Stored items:
(** * Link analyzer: URL normalisation, link graph metrics, page
      classification and the external link checker

    A shallow embedding of [skills/link-analyzer/scripts/link_graph.py]
    and [skills/link-analyzer/scripts/http_checker.py].

    Conventions.
    - A Python [str] is the list of its Unicode code points ([N]).
    - A Python [int] is a [Z].
    - A [dict] whose iteration order is observable (the metrics mapping)
      is an association list in insertion order; a [dict] or [set] whose
      order never reaches a result is a [gmap] or [gset].
    - Code that can raise returns a [result]. *)

From Stdlib Require Import ZArith NArith List Ascii String Bool Lia.
From Stdlib Require Import Sorting.Sorted Sorting.Permutation.
From stdpp Require Import base gmap sets list strings sorting.

Local Open Scope N_scope.

(** ** Python strings *)

Abbreviation str := (list N).

(** An ASCII literal, as a list of code points. *)
Definition lit (s : string) : str :=
  map N_of_ascii (list_ascii_of_string s).

Module Chr.
Definition hash : N := 35.
Definition percent : N := 37.
Definition dot : N := 46.
Definition slash : N := 47.
Definition question : N := 63.
Definition backslash : N := 92.
End Chr.

(** [c in s] for a one-character [c]. *)
Definition contains_char (c : N) (s : str) : bool := existsb (N.eqb c) s.

(** [s.split(sep)] for a one-character separator: never empty. *)
Fixpoint split (sep : N) (s : str) : list str :=
  match s with
  | [] => [[]]
  | c :: s' =>
      if c =? sep then [] :: split sep s'
      else match split sep s' with
           | seg :: rest => (c :: seg) :: rest
           | [] => [[c]]
           end
  end.

(** [xs[0]] and [xs[-1]] on the (non-empty) result of [split]. *)
Definition first_of (xs : list str) : str := hd [] xs.
Definition last_of (xs : list str) : str := List.last xs [].

(** [s.startswith(p)] and [s.endswith(p)]. *)
Fixpoint startswith (s p : str) {struct p} : bool :=
  match p with
  | [] => true
  | a :: p' =>
      match s with
      | [] => false
      | b :: s' => (a =? b) && startswith s' p'
      end
  end.

Definition endswith (s p : str) : bool := startswith (rev s) (rev p).

(** [p in s] for strings: [p] occurs as a contiguous substring. *)
Fixpoint substring_of (p s : str) : bool :=
  startswith s p ||
  match s with
  | [] => false
  | _ :: s' => substring_of p s'
  end.

(** Lexicographic comparison by code point, as [<=] on [str]. *)
Fixpoint str_leb (a b : str) : bool :=
  match a, b with
  | [], _ => true
  | _ :: _, [] => false
  | x :: a', y :: b' => (x <? y) || ((x =? y) && str_leb a' b')
  end.

Definition str_le (a b : str) : Prop := str_leb a b = true.

(** ** [urllib.parse.unquote]

    The library function, as CPython defines it: a string without [%]
    is returned as it is; otherwise every maximal run of ASCII
    characters is percent-decoded to bytes and those bytes are decoded
    as UTF-8 with [errors='replace'], and the characters outside ASCII
    are kept. *)

Definition hexval (c : N) : option N :=
  if (48 <=? c) && (c <=? 57) then Some (c - 48)
  else if (65 <=? c) && (c <=? 70) then Some (c - 55)
  else if (97 <=? c) && (c <=? 102) then Some (c - 87)
  else None.

(** One item of [string.split(b'%')[1:]]: two hex digits give a byte,
    anything else keeps its [%]. *)
Definition unquote_item (item : str) : list N :=
  match item with
  | a :: b :: rest =>
      match hexval a, hexval b with
      | Some x, Some y => (16 * x + y) :: rest
      | _, _ => Chr.percent :: item
      end
  | _ => Chr.percent :: item
  end.

Definition unquote_to_bytes (s : str) : list N :=
  match split Chr.percent s with
  | b0 :: items => b0 ++ flat_map unquote_item items
  | [] => []
  end.

Definition replacement : N := 65533. (* U+FFFD *)

Definition is_cont (b : N) : bool := (128 <=? b) && (b <=? 191).
Definition in_range (lo hi b : N) : bool := (lo <=? b) && (b <=? hi).

(** The range of the second byte after a three- or four-byte lead. *)
Definition second_lo (b0 : N) : N :=
  if b0 =? 224 then 160 else if b0 =? 240 then 144 else 128.
Definition second_hi (b0 : N) : N :=
  if b0 =? 237 then 159 else if b0 =? 244 then 143 else 191.

(** [bytes.decode('utf-8', 'replace')]: an ill-formed sequence gives one
    U+FFFD for its maximal well-formed prefix (or its first byte). *)
Fixpoint utf8_decode (bs : list N) : str :=
  match bs with
  | [] => []
  | b0 :: r0 =>
      if b0 <? 128 then b0 :: utf8_decode r0
      else if in_range 194 223 b0 then
        match r0 with
        | [] => [replacement]
        | b1 :: r1 =>
            if is_cont b1
            then ((b0 - 192) * 64 + (b1 - 128)) :: utf8_decode r1
            else replacement :: utf8_decode r0
        end
      else if in_range 224 239 b0 then
        match r0 with
        | [] => [replacement]
        | b1 :: r1 =>
            if in_range (second_lo b0) (second_hi b0) b1 then
              match r1 with
              | [] => [replacement]
              | b2 :: r2 =>
                  if is_cont b2
                  then ((b0 - 224) * 4096 + (b1 - 128) * 64 + (b2 - 128))
                         :: utf8_decode r2
                  else replacement :: utf8_decode r1
              end
            else replacement :: utf8_decode r0
        end
      else if in_range 240 244 b0 then
        match r0 with
        | [] => [replacement]
        | b1 :: r1 =>
            if in_range (second_lo b0) (second_hi b0) b1 then
              match r1 with
              | [] => [replacement]
              | b2 :: r2 =>
                  if is_cont b2 then
                    match r2 with
                    | [] => [replacement]
                    | b3 :: r3 =>
                        if is_cont b3
                        then ((b0 - 240) * 262144 + (b1 - 128) * 4096
                              + (b2 - 128) * 64 + (b3 - 128))
                               :: utf8_decode r3
                        else replacement :: utf8_decode r2
                    end
                  else replacement :: utf8_decode r1
              end
            else replacement :: utf8_decode r0
        end
      else replacement :: utf8_decode r0
  end.

(** The ASCII run collected so far (reversed) is decoded when a
    character outside ASCII, or the end of the string, closes it. *)
Definition flush_run (run : str) : str :=
  utf8_decode (unquote_to_bytes (rev run)).

Fixpoint unquote_parts (s : str) (run : str) : str :=
  match s with
  | [] => flush_run run
  | c :: s' =>
      if c <? 128 then unquote_parts s' (c :: run)
      else flush_run run ++ c :: unquote_parts s' []
  end.

Definition unquote (s : str) : str :=
  if negb (contains_char Chr.percent s) then s else unquote_parts s [].

(** ** [LinkGraphAnalyzer.normalize_url] *)

Definition strip_at (c : N) (url : str) : str :=
  if contains_char c url then first_of (split c url) else url.

Definition ensure_leading_slash (url : str) : str :=
  if negb (startswith url [Chr.slash]) then Chr.slash :: url else url.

| EXERCISE |
Lines from the top of the entries through the line with "Module Chr." are to be transcribed exactly, and nothing more.

| YOUR SOLUTION |
(** * Link analyzer: URL normalisation, link graph metrics, page
      classification and the external link checker

    A shallow embedding of [skills/link-analyzer/scripts/link_graph.py]
    and [skills/link-analyzer/scripts/http_checker.py].

    Conventions.
    - A Python [str] is the list of its Unicode code points ([N]).
    - A Python [int] is a [Z].
    - A [dict] whose iteration order is observable (the metrics mapping)
      is an association list in insertion order; a [dict] or [set] whose
      order never reaches a result is a [gmap] or [gset].
    - Code that can raise returns a [result]. *)

From Stdlib Require Import ZArith NArith List Ascii String Bool Lia.
From Stdlib Require Import Sorting.Sorted Sorting.Permutation.
From stdpp Require Import base gmap sets list strings sorting.

Local Open Scope N_scope.

(** ** Python strings *)

Abbreviation str := (list N).

(** An ASCII literal, as a list of code points. *)
Definition lit (s : string) : str :=
  map N_of_ascii (list_ascii_of_string s).

Module Chr.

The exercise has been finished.